_Records supplied:_
(** A block is split behind its first [n] bytes. *)
Lemma split_block_spec s x h sz t y n :
  shape s (x ++ (h, (sz, t)) :: y) -> 8 <= n -> n mod 8 = 0 -> n + 24 <= sz ->
  exists s' u, split_block s h n = Ret (Some (h + n + 16), s') /\
    shape s' (x ++ (h, (n, t)) :: (h + n + 16, (sz - n - 16, u)) :: y) /\
    same_area s s' /\ same_list s s'.
Proof.
  intros Hs Hn Hn8 Hle. pose proof (shape_bounds _ _ _ _ _ _ Hs) as Hb.
  destruct (shape_block _ _ _ _ _ _ Hs) as (Hl & Hh & Hf & Hz & Hm & Hr).
  pose proof (tiles_le _ _ _ _ _ Hr).
  destruct (NEXT_BLOCK_small h n) as (Hfo & Hnx & _); [lia .. |].
  unfold split_block, load_header. rewrite Hh, bind_Ret. cbn [mb_size].
  unfold SIZEOF_HEADER, SIZEOF_FOOTER, SIZEOF_FB. rewrite u32_small by lia.
  destruct (Z.ltb_spec sz (n + 8 + 8 + 8)); [lia |]. rewrite Hnx, u32_small by lia.
  replace (sz - n - 8 - 8) with (sz - n - 16) by lia.
  set (s1 := set_block s n h). set (new := h + n + 16).
  destruct (NEXT_BLOCK_small new (sz - n - 16)) as (Hfo2 & _); [lia .. |].
  do 2 eexists. split; [done |]. split; [| done].
  assert (shape (set_block s1 (sz - n - 16) new)
    ((x ++ [(h, (n, t))]) ++ (new, (sz - n - 16, km_headers s1 !! new ≫= mb_type)) :: y)) as [Hsh Har].
  { apply set_block_spec; [| lia | auto with xelix | |].
    - apply tiles_app. exists h. unfold s1, set_block, set_headers. cbn [km_headers km_footers km_start].
      rewrite Hh, Hfo. cbn. rewrite !lookup_insert_eq.
      split; [apply tiles_store; [lia | lia | done] |]. done.
    - unfold s1, set_block, set_headers. cbn [km_headers km_footers km_end]. rewrite Hfo.
      replace (new + (sz - n - 16) + 16) with (h + sz + 16) by lia.
      apply tiles_store; [lia | lia | done].
    - destruct Hs as [_ []]. by split. }
  split; [| exact Har]. rewrite <- app_assoc in Hsh. exact Hsh.
Qed.

(** A block that is too small to be split is left alone. *)
Lemma split_block_small s x h sz t y n :
  shape s (x ++ (h, (sz, t)) :: y) -> 0 <= n <= sz -> sz < n + 24 -> split_block s h n = Ret (None, s).
Proof.
  intros Hs Hn Hlt. pose proof (shape_bounds _ _ _ _ _ _ Hs) as Hb.
  destruct (shape_block _ _ _ _ _ _ Hs) as (_ & Hh & _).
  unfold split_block, load_header. rewrite Hh, bind_Ret. cbn [mb_size].
  unfold SIZEOF_HEADER, SIZEOF_FOOTER, SIZEOF_FB. rewrite u32_small by lia.
  destruct (Z.ltb_spec sz (n + 8 + 8 + 8)); [done | lia].
Qed.

(** * The list of free blocks *)

Lemma fmap_unit (fl : list Z) : (map (fun a => (a, tt)) fl).*1 = fl.
Proof. induction fl as [| a fl IH]; [done |]. cbn. by f_equal. Qed.

Lemma flist_push s fl a :
  flist s fl -> a <> 0 -> a ∉ fl ->
  exists f last, list_push (km_fbs s) (km_last_free s) a tt = Ret (f, last) /\
    flist (set_fbs s f last) (a :: fl).
Proof.
  intros [Hl Ho] Ha Hn. destruct (list_push_spec _ _ _ a tt Hl Ha (Ho _ Hn)) as (f & E & Hl' & Hf).
  exists f, a. split; [done |]. split; [done |]. simpl. intros b [Hb Hb']%not_elem_of_cons.
  rewrite Hf; [by apply Ho | done | by rewrite fmap_unit].
Qed.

_Action item:_ Write out each line exactly, as it is shown above.

_Response to this task:_
(** A block is split behind its first [n] bytes. *)
Lemma split_block_spec s x h sz t y n :
  shape s (x ++ (h, (sz, t)) :: y) -> 8 <= n -> n mod 8 = 0 -> n + 24 <= sz ->
  exists s' u, split_block s h n = Ret (Some (h + n + 16), s') /\
    shape s' (x ++ (h, (n, t)) :: (h + n + 16, (sz - n - 16, u)) :: y) /\
    same_area s s' /\ same_list s s'.
Proof.
  intros Hs Hn Hn8 Hle. pose proof (shape_bounds _ _ _ _ _ _ Hs) as Hb.
  destruct (shape_block _ _ _ _ _ _ Hs) as (Hl & Hh & Hf & Hz & Hm & Hr).
  pose proof (tiles_le _ _ _ _ _ Hr).
  destruct (NEXT_BLOCK_small h n) as (Hfo & Hnx & _); [lia .. |].
  unfold split_block, load_header. rewrite Hh, bind_Ret. cbn [mb_size].
  unfold SIZEOF_HEADER, SIZEOF_FOOTER, SIZEOF_FB. rewrite u32_small by lia.
  destruct (Z.ltb_spec sz (n + 8 + 8 + 8)); [lia |]. rewrite Hnx, u32_small by lia.
  replace (sz - n - 8 - 8) with (sz - n - 16) by lia.
  set (s1 := set_block s n h). set (new := h + n + 16).
  destruct (NEXT_BLOCK_small new (sz - n - 16)) as (Hfo2 & _); [lia .. |].
  do 2 eexists. split; [done |]. split; [| done].
  assert (shape (set_block s1 (sz - n - 16) new)
    ((x ++ [(h, (n, t))]) ++ (new, (sz - n - 16, km_headers s1 !! new ≫= mb_type)) :: y)) as [Hsh Har].
  { apply set_block_spec; [| lia | auto with xelix | |].
    - apply tiles_app. exists h. unfold s1, set_block, set_headers. cbn [km_headers km_footers km_start].
      rewrite Hh, Hfo. cbn. rewrite !lookup_insert_eq.
      split; [apply tiles_store; [lia | lia | done] |]. done.
    - unfold s1, set_block, set_headers. cbn [km_headers km_footers km_end]. rewrite Hfo.
      replace (new + (sz - n - 16) + 16) with (h + sz + 16) by lia.
      apply tiles_store; [lia | lia | done].
    - destruct Hs as [_ []]. by split. }
  split; [| exact Har]. rewrite <- app_assoc in Hsh. exact Hsh.
Qed.

(** A block that is too small to be split is left alone. *)
Lemma split_block_small s x h sz t y n :
  shape s (x ++ (h, (sz, t)) :: y) -> 0 <= n <= sz -> sz < n + 24 -> split_block s h n = Ret (None, s).
Proof.
  intros Hs Hn Hlt. pose proof (shape_bounds _ _ _ _ _ _ Hs) as Hb.
  destruct (shape_block _ _ _ _ _ _ Hs) as (_ & Hh & _).
  unfold split_block, load_header. rewrite Hh, bind_Ret. cbn [mb_size].
  unfold SIZEOF_HEADER, SIZEOF_FOOTER, SIZEOF_FB. rewrite u32_small by lia.
  destruct (Z.ltb_spec sz (n + 8 + 8 + 8)); [done | lia].
Qed.

(** * The list of free blocks *)

Lemma fmap_unit (fl : list Z) : (map (fun a => (a, tt)) fl).*1 = fl.
Proof. induction fl as [| a fl IH]; [done |]. cbn. by f_equal. Qed.

Lemma flist_push s fl a :
  flist s fl -> a <> 0 -> a ∉ fl ->
  exists f last, list_push (km_fbs s) (km_last_free s) a tt = Ret (f, last) /\
    flist (set_fbs s f last) (a :: fl).
Proof.
  intros [Hl Ho] Ha Hn. destruct (list_push_spec _ _ _ a tt Hl Ha (Ho _ Hn)) as (f & E & Hl' & Hf).
  exists f, a. split; [done |]. split; [done |]. simpl. intros b [Hb Hb']%not_elem_of_cons.
  rewrite Hf; [by apply Ho | done | by rewrite fmap_unit].
Qed.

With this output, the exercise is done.